The city of Dublin was decorated with banners, bunting, garlands, and replica round towers. Seven ocean liners moored in the port basins and along Sir John Rogerson's Quay. These were De Grasse, Doric, Dresden, Duchess of Bedford, Marnix van Sint Aldegonde, Rio Bravo and Sierra Cordoba. Five others, Antonia, Laconia, Lapland, Samaria and Saturnia anchored around Scotsmans Bay. The liners acted as floating hotels and could accommodate from 130 to 1,500 people on each. The Blue Hussars, a ceremonial cavalry unit of the Irish Army formed to escort the President of Ireland (from 1938 to 1948) on state occasions first appeared in public as an honour guard for the visiting papal legate representing Pope Pius XI.

John Charles McQuaid, president of Blackrock College, hosted a large garden party on the grounds of the college to welcome the papal legate, where the many hundreds of bishops assembled for the Congress had the opportunity to mingle with a huge gathering of distinguished guests and others who had paid a modest subscription fee.

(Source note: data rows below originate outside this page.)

Lemma assign_step_number_no_transition_witness :
  assign_step_number [false; false; false] 7 = Ok (replicate 3 7).
Proof.
  apply (assign_step_number_no_transition [false; false; false] 7).
  - vm_compute. split; discriminate.
  - intros b Hb. apply (bool_decide_unpack _).
    revert b Hb. apply Forall_forall. apply (bool_decide_unpack _).
    vm_compute. exact I.
Defined.

(** X4.  When the start and the start plus the total count of transitions
    are signed 64-bit integers, every step number lies between these two,
    and the last sample carries exactly the start plus the total. *)
Theorem assign_step_number_range (t : list bool) (k : Z) :
  in_int64 k →
  in_int64 (k + count_true t) →
  ∃ steps : list Z,
    assign_step_number t k = Ok steps
    ∧ (∀ (i : nat) (a : Z),
         steps !! i = Some a → k ≤ a ≤ k + count_true t)
    ∧ (t ≠ [] → last steps = Some (k + count_true t)).
Proof.
  intros Hk Hend.
  destruct (assign_step_number_exact t k Hk Hend)
    as (steps & Hsteps & Hlen & Hget).
  exists steps. split; [done|]. split.
  - intros i a Ha.
    pose proof (lookup_lt_Some _ _ _ Ha) as Hi. rewrite Hlen in Hi.
    rewrite Hget in Ha by done. injection Ha as <-.
    pose proof (count_true_nonneg (take (S i) t)).
    pose proof (count_true_take_le t (S i)). lia.
  - intros Hne. rewrite last_lookup, Hlen.
    destruct t as [|b t]; [done|]. cbn [length pred].
    rewrite Hget by (cbn; lia).
    by rewrite take_ge by (cbn; lia).
Qed.

Lemma assign_step_number_range_witness :
  ∃ steps : list Z,
    assign_step_number [true; false; true] 3 = Ok steps
    ∧ (∀ (i : nat) (a : Z),
         steps !! i = Some a → 3 ≤ a ≤ 3 + count_true [true; false; true])
    ∧ ([true; false; true] ≠ [] →
       last steps = Some (3 + count_true [true; false; true])).
Proof.
  apply (assign_step_number_range [true; false; true] 3);
    vm_compute; split; discriminate.
Defined.

(** ** The completeness check: outcomes *)

(** X5.  With both columns present, neither of them the working column
    ['step_complete'], and a position column of integers, the call fails
    exactly when some step has exactly three distinct codes, and [TypeError]
    is the only exception it can raise. *)
Theorem check_step_completeness_failure
    (df : DataFrame) (step_number_col ankle_position_col : string)
    (S : Series) (codes : list Z) :
  wf_frame df →
  columns df !! step_number_col = Some S →
  columns df !! ankle_position_col = Some (SInt codes) →
  step_number_col ≠ "step_complete" →
  ankle_position_col ≠ "step_complete" →
  (check_step_completeness df step_number_col ankle_position_col
   = Err TypeError
   ↔ ∃ s, s ∈ cells S ∧ distinct_codes S (SInt codes) s = 3%nat)
  ∧ ∀ e, check_step_completeness df step_number_col ankle_position_col
         = Err e → e = TypeError.
Proof.
  intros Hwf HS HP Hs Hp.
  rewrite (check_step_completeness_cases df _ _ S (SInt codes)) by done.
  destruct (has_three S (SInt codes)) eqn:E3.
  - split; [|by intros e [= <-]]. split; [intros _|done].
    apply existsb_elem_of in E3 as (t & Ht & H3).
    exists t. rewrite elem_of_unique in Ht.
    by apply bool_decide_eq_true in H3.
  - split; [|done]. split; [done|]. intros (s & Hin & H3).
    assert (has_three S (SInt codes) = true) as E; [|by rewrite E in E3].
    apply existsb_elem_of. exists s. split.
    + by apply elem_of_unique.
    + by apply bool_decide_eq_true.
Qed.

Lemma check_step_completeness_failure_witness :
  (check_step_completeness
     (frame_of [0; 0; 0; 1] [1; 2; 3; 1] ["a"; "a"; "a"; "a"])
     "step_number_l" "ankle_position_left" = Err TypeError
   ↔ ∃ s, s ∈ cells (SInt [0; 0; 0; 1])
          ∧ distinct_codes (SInt [0; 0; 0; 1]) (SInt [1; 2; 3; 1]) s = 3%nat)
  ∧ ∀ e, check_step_completeness
           (frame_of [0; 0; 0; 1] [1; 2; 3; 1] ["a"; "a"; "a"; "a"])
           "step_number_l" "ankle_position_left" = Err e → e = TypeError.
Proof.
  apply (check_step_completeness_failure
           (frame_of [0; 0; 0; 1] [1; 2; 3; 1] ["a"; "a"; "a"; "a"])
           "step_number_l" "ankle_position_left"
           (SInt [0; 0; 0; 1]) [1; 2; 3; 1]).
  - apply (bool_decide_unpack _). vm_compute. exact I.
  - vm_compute. reflexivity.
  - vm_compute. reflexivity.
  - discriminate.
  - discriminate.
Defined.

The final public Mass of the congress was held on 26 June in Phoenix Park at an altar designed by the eminent Irish architect John J. Robinson of Robinson & Keefe Architects, at 1 pm on Sunday, and was celebrated by Michael Joseph Curley, Archbishop of Baltimore. A radio station was set up in Athlone to coincide with the Congress. (Known as Radio Athlone, in 1938, it became Radio Éireann and later RTÉ Radio). The ceremonies included a live radio broadcast by Pope Pius XI from the Vatican. John McCormack, the world famous Irish tenor, sang César Franck's Panis angelicus at the Mass.

Approximately 25% of the population of Ireland attended the Mass and afterwards four processions left the park to O'Connell Street where approximately 500,000 people gathered on O'Connell Bridge for the concluding benediction given by the papal legate, Cardinal Lorenzo Lauri. The Dundalk Democrat described the event:

Here men and women are proud to give evidence of their Faith: proud of being sons and daughters of the dead and gone Catholics who kept the flame alive in evil days of persecution and spoliation. ... The men and women of long ago ... from the high place in Heaven won by their heroic piety ... must have looked down upon this glorious scene with serene happiness and benediction.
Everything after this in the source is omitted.